(** C10. After the loop of any depth frame, every sample of the device
    depth buffer is 0 or lies in 300 to 10000: a sample other than 0 is
    the exact [floor (v / SCALE)] of a source sample [v] that passed the
    four tests, so the conversion to [uint16_t] never wraps around. The
    loop is reached and left by every frame whose resize does not fail,
    whose camera buffer holds the frame, and that has no NaN sample. *)
Theorem device_depth_invariant (w : World) (cam : DepthCamera) (st : Stream) :
  (forall st' : Stream,
      run (OnNewDepthFrame w cam) st = Ok st' ->
      published st' <> published st ->
      Forall device_depth (depthMap st')
      /\ forall (i : nat) (x : Z),
           depthMap st' !! i = Some x -> x <> 0 ->
           exists v : IEEE.float,
             DepthData cam !! i = Some v /\ ~ out_of_range v
             /\ x = Qfloor (IEEE.to_Q v / SCALE))
  /\ ((Z.to_nat (imageSize cam) <= length (DepthData cam))%nat ->
      Forall (fun v : IEEE.float => IEEE.is_nan v = false)
        (take (Z.to_nat (imageSize cam)) (DepthData cam)) ->
      exists st' : Stream,
        run (OnNewDepthFrame w cam) st = Ok st'
        /\ (Z.of_nat (length (depthMap st)) = imageSize cam
            \/ resizeOk w (resizes st) = true ->
            published st' <> published st)).
Proof.
  split.
  - intros st' Hrun Hpub.
    destruct (frame_cases w cam st)
      as [(st1 & _ & Hr & Hp & _)
         | (st1 & _ & Hp & _ & _ &
            [[_ Hr] | [(_ & f & _ & Hr) | (Hsrc & ys & Henc & Hr)]])];
      rewrite Hr in Hrun; try discriminate.
    + injection Hrun as <-. by rewrite Hp in Hpub.
    + injection Hrun as <-. cbn [depthMap].
      pose proof (encode_all_lookup _ _ Henc) as Hlook.
      split.
      * apply Forall_lookup. intros i x Hi.
        destruct (Hlook i x Hi) as (v & _ & Hv).
        pose proof (encode_cases v) as Hc. rewrite Hv in Hc. tauto.
      * intros i x Hi Hx.
        destruct (Hlook i x Hi) as (v & Hsv & Hv).
        apply lookup_take_Some in Hsv as [Hsv _].
        pose proof (encode_cases v) as Hc. rewrite Hv in Hc.
        destruct Hc as [Hn _].
        assert (clipped v = false) as Hcl.
        { destruct (clipped v) eqn:Hcl; [|done].
          unfold encode in Hv. rewrite Hcl in Hv. by injection Hv. }
        destruct (encode_in_range v Hn Hcl) as [Hfloor _].
        exists v. split; [done|].
        split; [rewrite <- clipped_out_of_range, Hcl; discriminate|].
        rewrite Hv in Hfloor. by injection Hfloor.
  - intros Hsrc Hnan.
    destruct (encode_all_defined _ Hnan) as [ys Henc].
    destruct (frame_cases w cam st)
      as [(st1 & Hcap & Hr & Hp & _)
         | (st1 & _ & Hp & _ & _ &
            [[Hno _] | [(_ & f & Hf & _) | (_ & ys' & _ & Hr)]])];
      [| done | congruence |].
    + exists st1. split; [done|]. intros Hmem.
      destruct (ensureCapacity_cases w (imageSize cam) st)
        as (ok & st2 & H1 & _ & _ & _ & H5);
        [pose proof (imageSize_range cam); lia|].
      rewrite H1 in Hcap. injection Hcap as -> ->.
      destruct (H5 eq_refl) as (_ & Hne & Hfail).
      destruct Hmem; congruence.
    + eexists. split; [exact Hr|]. intros _. cbn [published]. rewrite Hp.
      intros Heq. apply (f_equal length) in Heq.
      rewrite length_app in Heq. cbn in Heq. lia.
Qed.

Lemma device_depth_invariant_2x2 :
  Forall device_depth (depthMap after_2x2)
  /\ forall (i : nat) (x : Z),
       depthMap after_2x2 !! i = Some x -> x <> 0 ->
       exists v : IEEE.float,
         DepthData camera_2x2 !! i = Some v /\ ~ out_of_range v
         /\ x = Qfloor (IEEE.to_Q v / SCALE).
Proof.
  apply (device_depth_invariant ticking camera_2x2 fresh);
    [vm_compute; reflexivity | discriminate].
Defined.

End Invariant.

(** ** The specification's scenario, and the time stamps *)

Section Scenario.

Lemma encoded_split (w : World) (cam : DepthCamera) (st st' : Stream)
    (v d : ImageStamped) :
  run (OnNewDepthFrame w cam) st = Ok st' ->
  published st' = published st ++ [(depthViewPub, v); (depthPub, d)] ->
  exists ys,
    st' = {| depthMap := ys;
             published := published st ++ [(depthViewPub, v); (depthPub, d)];
             cerr := cerr st'; timeReads := S (S (timeReads st));
             resizes := resizes st' |}
    /\ encode_all (take (Z.to_nat (imageSize cam)) (DepthData cam)) = Ok ys
    /\ Z.of_nat (length ys) = imageSize cam
    /\ v = view_msg (GetSimTime w (timeReads st)) cam
    /\ d = device_msg (GetSimTime w (S (timeReads st))) cam ys.
Proof.
  intros Hrun Hpub.
  destruct (frame_cases w cam st)
    as [(st1 & _ & Hr & Hp & _)
       | (st1 & _ & Hp & Ht & _ &
          [[_ Hr] | [(_ & f & _ & Hr) | (Hsrc & ys & Henc & Hr)]])];
    rewrite Hr in Hrun; try discriminate.
  - injection Hrun as <-. rewrite Hp in Hpub.
    apply (f_equal length) in Hpub. rewrite length_app in Hpub.
    cbn in Hpub. lia.
  - injection Hrun as <-. cbn [published] in Hpub. rewrite Hp in Hpub.
    apply app_inv_head in Hpub. injection Hpub as <- <-.
    exists ys. cbn. rewrite Hp, Ht.
    pose proof (encode_all_length _ _ Henc) as Hys.
    rewrite length_take in Hys. pose proof (imageSize_range cam).
    repeat split; try done. lia.
Qed.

-=-=-

-- YOUR GOAL --
Of the entries above, repeat exactly the lines from the line with "[| done | congruence |]." through the line with "resizes := resizes", both of them included.

-- ANSWER BELOW --
      [| done | congruence |].
    + exists st1. split; [done|]. intros Hmem.
      destruct (ensureCapacity_cases w (imageSize cam) st)
        as (ok & st2 & H1 & _ & _ & _ & H5);
        [pose proof (imageSize_range cam); lia|].
      rewrite H1 in Hcap. injection Hcap as -> ->.
      destruct (H5 eq_refl) as (_ & Hne & Hfail).
      destruct Hmem; congruence.
    + eexists. split; [exact Hr|]. intros _. cbn [published]. rewrite Hp.
      intros Heq. apply (f_equal length) in Heq.
      rewrite length_app in Heq. cbn in Heq. lia.
Qed.

Lemma device_depth_invariant_2x2 :
  Forall device_depth (depthMap after_2x2)
  /\ forall (i : nat) (x : Z),
       depthMap after_2x2 !! i = Some x -> x <> 0 ->
       exists v : IEEE.float,
         DepthData camera_2x2 !! i = Some v /\ ~ out_of_range v
         /\ x = Qfloor (IEEE.to_Q v / SCALE).
Proof.
  apply (device_depth_invariant ticking camera_2x2 fresh);
    [vm_compute; reflexivity | discriminate].
Defined.

End Invariant.

(** ** The specification's scenario, and the time stamps *)

Section Scenario.

Lemma encoded_split (w : World) (cam : DepthCamera) (st st' : Stream)
    (v d : ImageStamped) :
  run (OnNewDepthFrame w cam) st = Ok st' ->
  published st' = published st ++ [(depthViewPub, v); (depthPub, d)] ->
  exists ys,
    st' = {| depthMap := ys;
             published := published st ++ [(depthViewPub, v); (depthPub, d)];
             cerr := cerr st'; timeReads := S (S (timeReads st));
             resizes := resizes st' |}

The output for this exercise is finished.